I pulled a dog off a sheep on the path from Bray to Greystones. And when the owners eventually strolled onto the scene, they showed no concern at all. They were quite happy to let their dog wander well ahead of them. Normal dogs seem to attack sheep as part of their nature.


----------



## truthseeker (6 Nov 2009)

*Re: Walking dogs in public places*

I agree Brendan.
In most cases of an attack (even on the owners child) one will read that the dog was normally fine etc...but also that the owners were not present - how a dog behaves in the prescence of its owner may be vastly different to how a dog behaves when it is unsupervised.
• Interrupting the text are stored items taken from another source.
(** * toko-warga: the checkout transaction of [POST /api/orders]

  A shallow embedding of the order checkout handler of [src/index.js]
  (both revisions of the file that the repository carries) over the
  tables of [src/db/schema.js], and the properties of the checkout
  engine stated over it.

  - [Js]       the JavaScript numbers, their text, and the few coercions
               the handler uses
  - [User] .. [OrderItem]  the rows of the five tables
  - [Db]       the store, the statements the handlers issue, their effect
  - [Tx]       transaction bodies as programs over statements, and
               [db.transaction] with commit and rollback
  - [Checkout] the handler itself, in its two revisions, and the
               vocabulary of its properties
  - [Concurrent]  two or more requests whose transactions overlap
  - [Shop]     a store with two products to run requests against
  - [Text], [Lib], [Route], [Auth], [Catalog], [Seed]  the other routes
               of src/index.js (login, register, the middleware, the
               product upload and listing) and src/db/seed.js
  - [NumberFacts], [TxFacts], [CheckoutFacts], [ConcurrentFacts]  lemmas, then the
               properties of the checkout, then those of the other
               routes *)

From Stdlib Require Import ZArith List Lia Ascii.
From Stdlib Require Import Floats.SpecFloat.
From stdpp Require Import base option gmap strings sorting pretty.

Open Scope Z_scope.

(* ===================================================================== *)
(** ** JavaScript numbers *)
(* ===================================================================== *)

Module Js.

(** A JavaScript number is an IEEE 754 binary64 value. *)
Definition number : Type := spec_float.

Definition prec : Z := 53.
Definition emax : Z := 1024.

Definition NaN : number := S754_nan.
(** The literal [0]. *)
Definition zero : number := S754_zero false.

(** An integer of a JSON body or of an integer column, as a number:
    the nearest binary64 value. *)
Definition of_Z (z : Z) : number := binary_normalize prec emax z 0 false.

Definition add (x y : number) : number := SFadd prec emax x y.
Definition mul (x y : number) : number := SFmul prec emax x y.
Definition div (x y : number) : number := SFdiv prec emax x y.

(** A value of a [numeric(12,2)] column: a decimal with two fractional
    digits, here in cents, or one of the special values of the store's
    numeric type. The driver hands it to JavaScript as text ("10.00",
    "NaN", "Infinity"). *)
Inductive numeric : Type :=
| Cents (c : Z)
| NumericNaN
| NumericInfinity (negative : bool).

(** The values [parseFloat] is applied to in the handler. *)
Inductive value : Type :=
| Undefined
| Text (n : numeric).

(** [s.price] where [s] is the text of a numeric column: a string has
    no such property. *)
Definition get_price (s : numeric) : value := Undefined.

(** [parseFloat]: NaN on undefined; on the decimal text of [c] cents the
    correctly rounded quotient [c / 100]. [c] has at most 12 digits, so
    [of_Z c] and [of_Z 100] are exact and the rounded division is the
    nearest binary64 value of the decimal. *)
Definition parseFloat (v : value) : number :=
  match v with
  | Undefined => NaN
  | Text NumericNaN => NaN
  | Text (NumericInfinity negative) => S754_infinity negative
  | Text (Cents c) => div (of_Z c) (of_Z 100)
  end.

(** *** The text of a number

    [x.toString()] is read by one reader only, the store, which takes
    the text for the decimal it spells. The text is given here by that
    decimal: "0.30000000000000004" is [TextDecimal 30000000000000004 (-17)],
    "1e+21" is [TextDecimal 1 21], "-12.5" is [TextDecimal (-125) (-1)]. *)
Inductive number_text : Type :=
| TextNaN
| TextInfinity (negative : bool)
| TextDecimal (s q : Z)   (* s * 10^q *).

(** The number value of the decimal [s * 10^q], [0 < s]: the nearest
    binary64 value, ties to even. *)
Definition of_decimal (s q : Z) : number :=
  if 0 <=? q then binary_normalize prec emax (s * 10 ^ q) 0 false
  else div (S754_finite false (Z.to_pos s) 0)
           (S754_finite false (Z.to_pos (10 ^ (- q))) 0).

(** [floor (log10 (num / den))] for positive [num] and [den], counted up
    from 0 as long as [10^(D+1) <= num / den], or down from -1 until
    [10^D <= num / den]; [p] is [10^D] on the way up and [10^(-D)] on
    the way down. A binary64 value lies between [10^(-324)] and
    [10^309]. *)
Fixpoint magnitude_up (fuel : nat) (D p num den : Z) : Z :=
  match fuel with
  | O => D
  | S fuel =>
      if 10 * p * den <=? num then magnitude_up fuel (D + 1) (10 * p) num den else D
  end.

Fixpoint magnitude_down (fuel : nat) (D p num den : Z) : Z :=
  match fuel with
  | O => D
  | S fuel =>
      if den <=? num * p then D else magnitude_down fuel (D - 1) (10 * p) num den
  end.

Definition magnitude (m e : Z) : Z :=
  let num := m * 2 ^ Z.max e 0 in
  let den := 2 ^ Z.max (- e) 0 in
  if den <=? num then magnitude_up 309 0 1 num den
  else magnitude_down 324 (-1) 10 num den.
If the owners are indeed the pack leaders one may find that in the abscence of a pack leader the dog decided its in charge and the results are entirely unpredictable.

Re the dog attacking a sheep - in nature if another animal shows fear it will fuel any natural aggression and engage the prey drive, even in the most placid of dogs.
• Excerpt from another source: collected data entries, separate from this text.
Lemma two_values_vary (group : ExperimentGroup) (parameter : string) :
  (1 < List.length (get_parameter_values group parameter))%nat ->
  varies group parameter.
Proof.
  unfold get_parameter_values. rewrite sorted_length.
  destruct (collected_values parameter (files group) [] I) as [Hd Hin].
  cbv zeta in Hd, Hin.
  destruct (fold_left _ (files group) []) as [|v1 [|v2 vs]];
    simpl; try lia.
  intros _.
  destruct (Hin v1 (or_introl eq_refl)) as [[]|[f1 [Hf1 Hg1]]].
  destruct (Hin v2 (or_intror (or_introl eq_refl))) as [[]|[f2 [Hf2 Hg2]]].
  exists f1, f2, v1, v2. repeat split; try assumption.
  destruct Hd as [Hd _]. apply Hd. now left.
Qed.

Variable py_str : value -> string.

Lemma comparison_fold (varying_parameter : string) (gs : list ExperimentGroup) :
  forall acc,
  fold_left
    (fun valid_comparison_groups group =>
       if (1 <? List.length (get_parameter_values group varying_parameter))%nat
       then (valid_comparison_groups
             ++ [mark_varying group varying_parameter])%list
       else valid_comparison_groups) gs acc
  = (acc
     ++ map (fun group => mark_varying group varying_parameter)
            (filter (fun group =>
                       (1 <? List.length
                               (get_parameter_values group varying_parameter))%nat)
                    gs))%list.
Proof.
  induction gs as [|g gs IH]; intro acc; simpl.
  - now rewrite app_nil_r.
  - rewrite IH.
    destruct (1 <? List.length (get_parameter_values g varying_parameter))%nat;
      simpl; [now rewrite <- app_assoc|reflexivity].
Qed.

(** C6: a group [find_comparison_sets] returns has at least two files,
    two of which hold different present values of the varying
    parameter, and its [varying_parameters] is the list of that one
    parameter. *)
Theorem find_comparison_sets_groups (self_files : list DataFile)
  (fixed_parameters : list string) (varying_parameter : string)
  (group : ExperimentGroup) :
  In group
     (find_comparison_sets py_str self_files fixed_parameters varying_parameter) ->
  (2 <= List.length (files group))%nat
  /\ (2 <= List.length (get_parameter_values group varying_parameter))%nat
  /\ varies group varying_parameter
  /\ varying_parameters group = [varying_parameter].
Proof.
  unfold find_comparison_sets. rewrite comparison_fold. cbn [app].
  intro H. apply in_map_iff in H. destruct H as [g0 [<- H]].
  apply filter_In in H. destruct H as [Hin Hlen].
  apply Nat.ltb_lt in Hlen.
  unfold group_files_by_multiple_parameters in Hin.
  apply filter_In in Hin. destruct Hin as [_ Hsize].
  apply Nat.leb_le in Hsize.
  change (get_parameter_values (mark_varying g0 varying_parameter))
    with (get_parameter_values g0).
  repeat split.
  - exact Hsize.
  - lia.
  - destruct (two_values_vary g0 varying_parameter Hlen)
      as [f1 [f2 [v1 [v2 H]]]].
    exists f1, f2, v1, v2. exact H.
Qed.

End CatalogFacts.

Section CatalogExamples.

Import PyStr FilenameParser DataModel CatalogSpec.
Local Open Scope string_scope.

(** On the sample catalog, fixing the energy and varying the voltage
    returns the one group of the two 1000 eV files. *)
Lemma find_comparison_sets_groups_witness :
  exists group,
    find_comparison_sets show_value sample_catalog ["beam_energy_value"]
      "esa_voltage_value" = [group]
    /\ name group = "beam_energy_value_1000.0"
    /\ (2 <= List.length (files group))%nat
    /\ (2 <= List.length (get_parameter_values group "esa_voltage_value"))%nat
    /\ varies group "esa_voltage_value"
    /\ varying_parameters group = ["esa_voltage_value"].
Proof.
  destruct (find_comparison_sets show_value sample_catalog
              ["beam_energy_value"] "esa_voltage_value")
    as [|group [|g' gs]] eqn:E.
  - vm_compute in E. discriminate E.
  - exists group. split; [reflexivity|]. split.
    + vm_compute in E. injection E as <-. reflexivity.
    + apply (find_comparison_sets_groups show_value sample_catalog
               ["beam_energy_value"] "esa_voltage_value" group).
      rewrite E. now left.
  - vm_compute in E. discriminate E.
Defined.

End CatalogExamples.

(** ** Rational arithmetic *)

Section EsaFacts.

Import PyStr DataModel EsaAnalysis EsaSpec.
Local Open Scope Q_scope.

Lemma Qlt_bool_iff a b : Qlt_bool a b = true <-> a < b.
Proof.
  unfold Qlt_bool. rewrite negb_true_iff. split; intro H.
  - apply Qnot_le_lt. intro Hle. apply Qle_bool_iff in Hle. congruence.
  - destruct (Qle_bool b a) eqn:E; [|reflexivity].
    apply Qle_bool_iff in E. exfalso. apply (Qlt_not_le _ _ H E).
Qed.

Lemma Qeq_bool_false_iff a b : Qeq_bool a b = false <-> ~ a == b.
Proof.
  split.
  - apply Qeq_bool_neq.
  - intro H. destruct (Qeq_bool a b) eqn:E; [|reflexivity].
    apply Qeq_bool_iff in E. contradiction.
Qed.

Lemma nonzero_iff q : nonzero q = true <-> ~ q == 0.
Proof. unfold nonzero. rewrite negb_true_iff. apply Qeq_bool_false_iff. Qed.

Lemma Qabs_nonzero q : nonzero q = true -> Qeq_bool (Qabs q) 0 = false.
Proof.
  intro H. apply nonzero_iff in H. apply Qeq_bool_false_iff. intro A.
  apply H. assert (B : Qabs q <= 0) by (rewrite A; apply Qle_refl).
  apply Qabs_Qle_condition in B. destruct B. lra.
Qed.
I was recently attacked by a dog on a walk up the mountains, the owners were sitting by the side of a walking trail having a rest, dog at their feet. I could tell from a distance that the dogs body language was not good - he was guarding the owners. As I walked by the dog pounced from seated position into full blown snarling, barking, making runs at me. Neither owner moved, just causally said 'oh its fine, he likes to play guard dog'. I know how to behave in the face of aggression from a dog so I did not fuel the situation, but the situation could easily have escalated had I showed either fear or anger and it was clear that the owners were used to the dog behaving this way and did nothing to correct it. I was absolutely livid but could not berate the owners as this would have escalated the dogs aggression further.


----------



## Marathon Man (24 Nov 2009)

*Re: Any law against exercising dangerous dogs-Rothweilers, Pit bulls, etc, in public?*

Laws on Control of Dogs:

Control of Dogs Act 
Control of Dogs Act 1991 



Brendan said:


> Ring your local Garda and your local Dog Warden.


Your first port of call, after the dog owner/controller(?)



Brendan said:


> The Gardai will tell you that there is a vagueness about the meaning of the expression "under effective control".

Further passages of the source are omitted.